Another approach to closing sizable budget gaps like New York’s and New Jersey’s is to follow a policy rule of temporarily raising income taxes on high-income households during a downturn. The advantage of this approach is that it places a larger burden on households that are less liquidity-constrained than the average household during an economic decline (and less liquidity constrained than the state itself). Such a tax would be removed once the economy begins to improve. Edgerton, Haughwout, and Rosen (2004) point out that New York City has adopted this balancing strategy in the past, adding temporary surcharges to the top income tax bracket during downturns.

The report is careful to caveat that all the proposed approaches have drawbacks, but there is nothing resembling Steindel’s denunciation of a millionaire’s tax that he officially released one year later for the Christie administration. “I would assume [Steindel] had to take a special course at the University of Christie to reorient his economic thinking,” said state Senator Loretta Weinberg (D).

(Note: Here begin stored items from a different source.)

(** The mode file.  Writing back what the file shows changes nothing;
    writing words separated by white space sets the mode the words add up to,
    where none clears what came before it, and a word that is not one of the
    four is refused and changes nothing. *)
Theorem mode_file_words (s : switch_led_trigger) (i : nat) (b : Z) (td : swconfig_trig_data)
    (ws : list (string * string)) :
  led_cdevs s !! i = Some (Led b (Some td)) -> 0 <= td_mode td < 8 ->
  ws <> [] -> forallb word_ok ws = true -> (String.length (render ws) <= 127)%nat ->
  swconfig_trig_mode_store i (snd (swconfig_trig_mode_show td)) s = (Ok tt, s) /\
  swconfig_trig_mode_store i (render ws) s =
    if forallb known (map fst ws)
    then (Ok tt, update_td i (with_mode (fold_left effect (map fst ws) 0)) s)
    else (Err (- EINVAL), s).
Proof.
  intros Hi Hmode Hne Hok Hlen. unfold swconfig_trig_mode_store. split.
  - assert (H : parse_mode (strsep_all EmptyString (String.substring 0 127 (snd (swconfig_trig_mode_show td)))) (-1) =
      Ok (td_mode td)).
    { unfold swconfig_trig_mode_show. cbn [snd]. destruct td as [pm pl pt pb mode sm]. cbn [td_mode] in *.
      pose proof (forallb_upto 8 (fun mode => match parse_mode (strsep_all EmptyString (String.substring 0 127
        (snd (swconfig_trig_mode_show (TrigData 0 false 0 0 mode 0))))) (-1) with
        Ok m => m =? mode | Err _ => false end) ltac:(vm_compute; reflexivity) mode Hmode) as H.
      unfold swconfig_trig_mode_show in H. cbn [td_mode snd] in H. destruct (parse_mode _ _) as [m |]; [| discriminate].
      apply Z.eqb_eq in H. rewrite H. reflexivity. }
    rewrite H, u8_small by lia. unfold update_td. rewrite Hi.
    replace (with_mode (td_mode td) td) with td by (destruct td; reflexivity).
    rewrite list_insert_id by exact Hi. destruct s; reflexivity.
  - rewrite substring_all, parse_render_fresh by assumption.
    pose proof (parse_mode_range (strsep_all EmptyString (render ws)) 0 (fold_left effect (map fst ws) 0)) as Hrange.
    rewrite parse_render in Hrange |- * by (assumption || lia). destruct (forallb known (map fst ws)); [| reflexivity].
    rewrite u8_small by (specialize (Hrange ltac:(lia) eq_refl); lia). reflexivity.
Qed.

Lemma mode_file_words_witness :
  let td := TrigData 0 false 0 0 5 15 in
  let s := SwTrig 0 0 [] [] [] false [Led 0 (Some td)] in
  swconfig_trig_mode_store 0 (snd (swconfig_trig_mode_show td)) s = (Ok tt, s).
Proof.
  intros td s. refine (proj1 (mode_file_words s 0 0 td [("tx", " ")]%string eq_refl _ _ eq_refl _));
    [cbn; lia | discriminate | vm_compute; lia].
Defined.

(** ** A switch with two LEDs' worth of ports *)

Definition demo_parse (buf : string) : res Z :=
  if (buf =? "2")%string then Ok 2 else if (buf =? "0")%string then Ok 0 else Err (- EINVAL).
Definition demo_now (bytes : Z) : switch_now :=
  SwitchNow (Some (fun i => if i =? 1 then Some (PortLink true false false true 100) else None)) (Some (fun _ => (bytes, 0))).
Definition demo_trigger : switch_led_trigger :=
  let zeros := repeat 0 32 in
  let td := TrigData 2 false 0 0 SWCONFIG_LED_MODE_ALL SWCONFIG_LED_PORT_SPEED_ALL in
  SwTrig 2 0 zeros zeros zeros true [Led LED_OFF (Some td)].
Abbreviation demo_reachable := (led_reachable 0 10 100 1000 32 demo_parse demo_parse).

Lemma demo_parse_32 buf v : demo_parse buf = Ok v -> 0 <= v < 2 ^ 32.
Proof.
  unfold demo_parse.
  destruct (_ =? _)%string; [intros [= <-]; lia |]. destruct (_ =? _)%string; [intros [= <-]; lia | discriminate].
Qed.

Lemma demo_trigger_reachable : demo_reachable true demo_trigger.
Proof.
  eapply (led_next _ _ _ _ _ _ _ true false);
    [eapply (led_next _ _ _ _ _ _ _ true false); [apply led_created; reflexivity |] |].
  - eapply (step_attach _ _ _ _ _ _ _ _ (fun _ => 0) LED_OFF). reflexivity.
  - eapply (step_port_mask _ _ _ _ _ _ _ _ 0 "2"%string (Ok tt)). reflexivity.
Qed.

(** The same LED, after user space has written [max_brightness]. *)
Definition demo_lit : switch_led_trigger :=
  with_leds [Led LED_FULL (Some (TrigData 2 false 0 0 SWCONFIG_LED_MODE_ALL SWCONFIG_LED_PORT_SPEED_ALL))] demo_trigger.
Definition demo_no_link : switch_now := SwitchNow (Some (fun _ => None)) None.

Lemma demo_lit_reachable : demo_reachable false demo_lit.
Proof.
  eapply (led_next _ _ _ _ _ _ _ true true); [exact demo_trigger_reachable |].
  exact (step_others 0 10 100 1000 32 demo_parse demo_parse demo_trigger 0 LED_FULL _ eq_refl).
Qed.
Lemma rtl_get_run i s : ready s -> 0 <= i < num_regs ->
  exists v b, rtl_get i s = (Ok v, with_rbus b s) /\ same_bits (r_bus s) b /\
    0 <= v < 2 ^ rr_bits (rtl_entry i) /\ (stored i = true -> v = field (r_bus s) i).
Proof.
  intros Hs Hi. destruct (entry_range i Hi) as (H1 & H2 & H3 & H4). unfold rtl_get. rewrite in_array_regs by exact Hi. cbn [negb].
  destruct (Z.eqb_spec (rr_bits (rtl_entry i)) 0); [lia |]. unfold rtl_r16.
  destruct (set_page_run s _ Hs H4) as (b1 & Hrun & Hsame & Hsel). unfold bind. rewrite Hrun. unfold bus_read.
  pose proof (same_bits_read (rr_phy (rtl_entry i)) (rr_reg (rtl_entry i)) b1) as Hs2.
  pose proof (fun Hst => get_value_field b1 i Hst Hsel) as Hval. cbn [r_bus with_rbus].
  destruct (mii_read (rr_phy (rtl_entry i)) (rr_reg (rtl_entry i)) b1) as [v b2]. cbn [fst snd] in *.
  exists (get_value (rtl_entry i) v), b2. split; [reflexivity |]. split; [apply (same_bits_trans _ b1); assumption |]. split.
  - unfold get_value. rewrite land_BIT_mask by lia. apply uwrap_range. lia.
  - intros Hst. rewrite Hval by exact Hst. apply (same_bits_field _ _ i Hsame Hst).
Qed.

(** The mask and the bits [rtl_set] writes. *)
Definition set_mask (r : rtl_reg) : Z :=
  if rr_bits r =? 16 then 0xffff else u16 (Z.shiftl (BIT (rr_bits r) - 1) (rr_shift r)).
Definition set_value (r : rtl_reg) (val : Z) : Z :=
  let val := u32 val in
  let val := if 0 <? rr_shift r then u32 (Z.shiftl val (rr_shift r)) else val in
  if rr_inverted r then u32 (Z.lnot val) else val.

Lemma testbit_set_mask i k : 0 <= i < num_regs -> 0 <= k < 16 ->
  Z.testbit (set_mask (rtl_entry i)) k = (rr_shift (rtl_entry i) <=? k) && (k <? rr_shift (rtl_entry i) + rr_bits (rtl_entry i)).
Proof.
  intros Hi Hk. destruct (entry_range i Hi) as (H1 & H2 & H3 & _). unfold set_mask.
  destruct (Z.eqb_spec (rr_bits (rtl_entry i)) 16) as [He |].
  - change 0xffff with (Z.ones 16). rewrite testbit_ones by lia. lia.
  - rewrite BIT_pow by lia. replace (2 ^ rr_bits (rtl_entry i) - 1) with (Z.ones (rr_bits (rtl_entry i))) by (rewrite Z.ones_equiv; lia).
    unfold u16. rewrite testbit_uwrap, Z.shiftl_spec, testbit_ones by lia. lia.
Qed.

Lemma testbit_set_value i val k : 0 <= i < num_regs -> 0 <= k < rr_bits (rtl_entry i) ->
  Z.testbit (set_value (rtl_entry i) val) (rr_shift (rtl_entry i) + k) = xorb (rr_inverted (rtl_entry i)) (Z.testbit val k).
Proof.
  intros Hi Hk. destruct (entry_range i Hi) as (H1 & H2 & H3 & _). unfold set_value.
  set (sh := rr_shift (rtl_entry i)) in *. set (x := if 0 <? sh then _ else _).
  assert (Hx : Z.testbit x (sh + k) = Z.testbit val k).
  { subst x. unfold u32. destruct (Z.ltb_spec 0 sh).
    - rewrite testbit_uwrap, Z.shiftl_spec, testbit_uwrap by lia. replace (sh + k - sh) with k by lia.
      destruct (Z.ltb_spec (sh + k) 32), (Z.ltb_spec k 32); try lia. reflexivity.
    - rewrite testbit_uwrap by lia. replace (sh + k) with k by lia. destruct (Z.ltb_spec k 32); [reflexivity | lia]. }
  destruct (rr_inverted (rtl_entry i)); [| rewrite Hx, xorb_false_l; reflexivity].
  unfold u32. rewrite testbit_uwrap by lia. rewrite Z.lnot_spec by lia. rewrite Hx. destruct (Z.ltb_spec (sh + k) 32); [| lia].
  destruct (Z.testbit val k); reflexivity.
Qed.

(** The word that is written. *)
Lemma testbit_rmw_word i x val k : 0 <= i < num_regs -> 0 <= k < 16 ->
  Z.testbit (u16 (Z.lor (Z.ldiff (u16 x) (set_mask (rtl_entry i))) (Z.land (set_value (rtl_entry i) val) (set_mask (rtl_entry i))))) k
  = if (rr_shift (rtl_entry i) <=? k) && (k <? rr_shift (rtl_entry i) + rr_bits (rtl_entry i))
    then xorb (rr_inverted (rtl_entry i)) (Z.testbit val (k - rr_shift (rtl_entry i))) else Z.testbit x k.
Proof.
  intros Hi Hk. unfold u16. rewrite testbit_uwrap by lia. rewrite Z.lor_spec, Z.ldiff_spec, Z.land_spec, testbit_uwrap by lia.
  rewrite testbit_set_mask by assumption. destruct (Z.ltb_spec k 16); [| lia]. cbn [andb].
  destruct ((rr_shift (rtl_entry i) <=? k) && (k <? rr_shift (rtl_entry i) + rr_bits (rtl_entry i))) eqn:He; cbn [negb].
  - rewrite <- (testbit_set_value i val (k - rr_shift (rtl_entry i))) by lia.
    replace (rr_shift (rtl_entry i) + (k - rr_shift (rtl_entry i))) with k by lia. rewrite andb_false_r, andb_true_r. reflexivity.
  - rewrite andb_true_r, andb_false_r, orb_false_r. reflexivity.
Qed.

(** A write to a setting, at the level of bits. *)
Lemma write_bits i val x b page q t k : 0 <= i < num_regs -> sel_page hw_bit b = rr_page (rtl_entry i) ->
  0 <= k < 16 -> keeps page q t k = true ->
  (forall k, 0 <= k < 16 -> keeps (rr_page (rtl_entry i)) (rr_phy (rtl_entry i)) (rr_reg (rtl_entry i)) k = true ->
     Z.testbit x k = hw_bit b (rr_page (rtl_entry i)) (rr_phy (rtl_entry i)) (rr_reg (rtl_entry i)) k) ->
  hw_bit (snd (mii_write (rr_phy (rtl_entry i)) (rr_reg (rtl_entry i))
    (u16 (Z.lor (Z.ldiff (u16 x) (set_mask (rtl_entry i))) (Z.land (set_value (rtl_entry i) val) (set_mask (rtl_entry i))))) b)) page q t k
  = if in_field (rtl_entry i) page q t k then xorb (rr_inverted (rtl_entry i)) (Z.testbit val (k - rr_shift (rtl_entry i)))
    else hw_bit b page q t k.
Proof.
  intros Hi Hsel Hk Hs Hx. rewrite hw_bit_write by (apply u16_range || assumption). rewrite (entry_bank b i Hi Hsel).
  destruct ((page =? rr_page (rtl_entry i)) && (q =? rr_phy (rtl_entry i)) && (t =? rr_reg (rtl_entry i))) eqn:He.
  - assert (page = rr_page (rtl_entry i) /\ q = rr_phy (rtl_entry i) /\ t = rr_reg (rtl_entry i)) as (-> & -> & ->) by lia.
    rewrite testbit_rmw_word by assumption. unfold in_field. rewrite !Z.eqb_refl. cbn [andb].
    rewrite (Hx k Hk Hs). reflexivity.
  - replace (in_field (rtl_entry i) page q t k) with false; [reflexivity |]. symmetry. apply not_true_is_false. unfold in_field. lia.
Qed.

Lemma rtl_set_run i val s : ready s -> 0 <= i < num_regs ->
  exists v b, rtl_set i val s = (Ok v, with_rbus b s) /\
    forall j, stored j = true -> field b j = if j =? i then uwrap (rr_bits (rtl_entry i)) val else field (r_bus s) j.
Proof.
  intros Hs Hi. destruct (entry_range i Hi) as (H1 & H2 & H3 & H4). unfold rtl_set. rewrite in_array_regs by exact Hi. cbn [negb].
  destruct (Z.eqb_spec (rr_bits (rtl_entry i)) 0); [lia |]. cbv zeta.
  fold (set_mask (rtl_entry i)). fold (set_value (rtl_entry i) val). unfold rtl_rmw.
  destruct (set_page_run s _ Hs H4) as (b1 & Hrun & Hsame1 & Hsel). unfold bind. rewrite Hrun. unfold bus_read, bus_write. cbn [r_bus with_rbus].
  pose proof (same_bits_read (rr_phy (rtl_entry i)) (rr_reg (rtl_entry i)) b1) as Hsame2.
  pose proof (sel_read (rr_phy (rtl_entry i)) (rr_reg (rtl_entry i)) b1) as Hsel2.
  pose proof (fun k Hk => hw_bit_read (rr_phy (rtl_entry i)) (rr_reg (rtl_entry i)) b1 k Hk) as Hread.
  rewrite (entry_bank b1 i Hi Hsel) in Hread.
  pose proof (fun page q t k Hk Hks => hw_bit_after_read (rr_phy (rtl_entry i)) (rr_reg (rtl_entry i)) b1 page q t k Hk Hks) as Hafter.
  destruct (mii_read (rr_phy (rtl_entry i)) (rr_reg (rtl_entry i)) b1) as [x b2]. cbn [fst snd] in *. cbn [r_bus with_rbus].
  assert (Hx : forall k, 0 <= k < 16 -> keeps (rr_page (rtl_entry i)) (rr_phy (rtl_entry i)) (rr_reg (rtl_entry i)) k = true ->
     Z.testbit x k = hw_bit b2 (rr_page (rtl_entry i)) (rr_phy (rtl_entry i)) (rr_reg (rtl_entry i)) k).
  { intros k Hk Hks. rewrite Hread, Hafter by assumption. reflexivity. }
  rewrite <- Hsel2 in Hsel.
  pose proof (fun page q t k Hk Hks => write_bits i val x b2 page q t k Hi Hsel Hk Hks Hx) as Hw.
  destruct (mii_write _ _ _ b2) as [e b3]. cbn [snd r_bus with_rbus] in *.
  pose proof (same_bits_read (rr_phy (rtl_entry i)) (rr_reg (rtl_entry i)) b3) as Hsame4.
  destruct (mii_read (rr_phy (rtl_entry i)) (rr_reg (rtl_entry i)) b3) as [y b4]. cbn [snd] in *.
  eexists _, b4. split; [reflexivity |]. intros j Hj. pose proof (stored_range j Hj) as Hjr. destruct (entry_range j Hjr) as (J1 & J2 & J3 & _).
  rewrite (same_bits_field _ _ j Hsame4 Hj). destruct (Z.eqb_spec j i) as [-> | Hne].
  - apply Z.bits_inj'. intros k Hk. unfold field. rewrite testbit_bits_value, testbit_uwrap by lia. rewrite Z2Nat.id by lia.
    destruct (Z.ltb_spec k (rr_bits (rtl_entry i))); [| reflexivity]. cbn [andb].
    rewrite Hw by (lia || (apply keeps_field; [exact Hj | lia])). unfold in_field. rewrite !Z.eqb_refl.
    destruct (Z.leb_spec (rr_shift (rtl_entry i)) (rr_shift (rtl_entry i) + k)); [| lia].
    destruct (Z.ltb_spec (rr_shift (rtl_entry i) + k) (rr_shift (rtl_entry i) + rr_bits (rtl_entry i))); [| lia]. cbn [andb].
    replace (rr_shift (rtl_entry i) + k - rr_shift (rtl_entry i)) with k by lia.
    destruct (rr_inverted (rtl_entry i)), (Z.testbit val k); reflexivity.
  - rewrite <- (same_bits_field _ _ j Hsame1 Hj), <- (same_bits_field _ _ j Hsame2 Hj). apply field_ext; [exact Hj |].
    intros k Hk. cbv zeta. rewrite Hw by (lia || (apply keeps_field; assumption)).
    rewrite (fields_apart j i); [reflexivity | exact Hjr | exact Hi | exact Hne |]. unfold in_field. lia.
Qed.
End Access.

A study released last week by the Political Economy Research Institute at the University of Massachusetts found that contrary to conservative beliefs, millionaires don’t move to avoid higher taxes. “The evidence available in the research literature suggests that the worst fears of the policy debates over raising additional revenue from high-income households to sustain spending on public services are unlikely to materialize,” the study says. “They will not cease working, stop investing, or even move.” And once upon a time, Christie’s own economist seemed to believe that was the case, as well.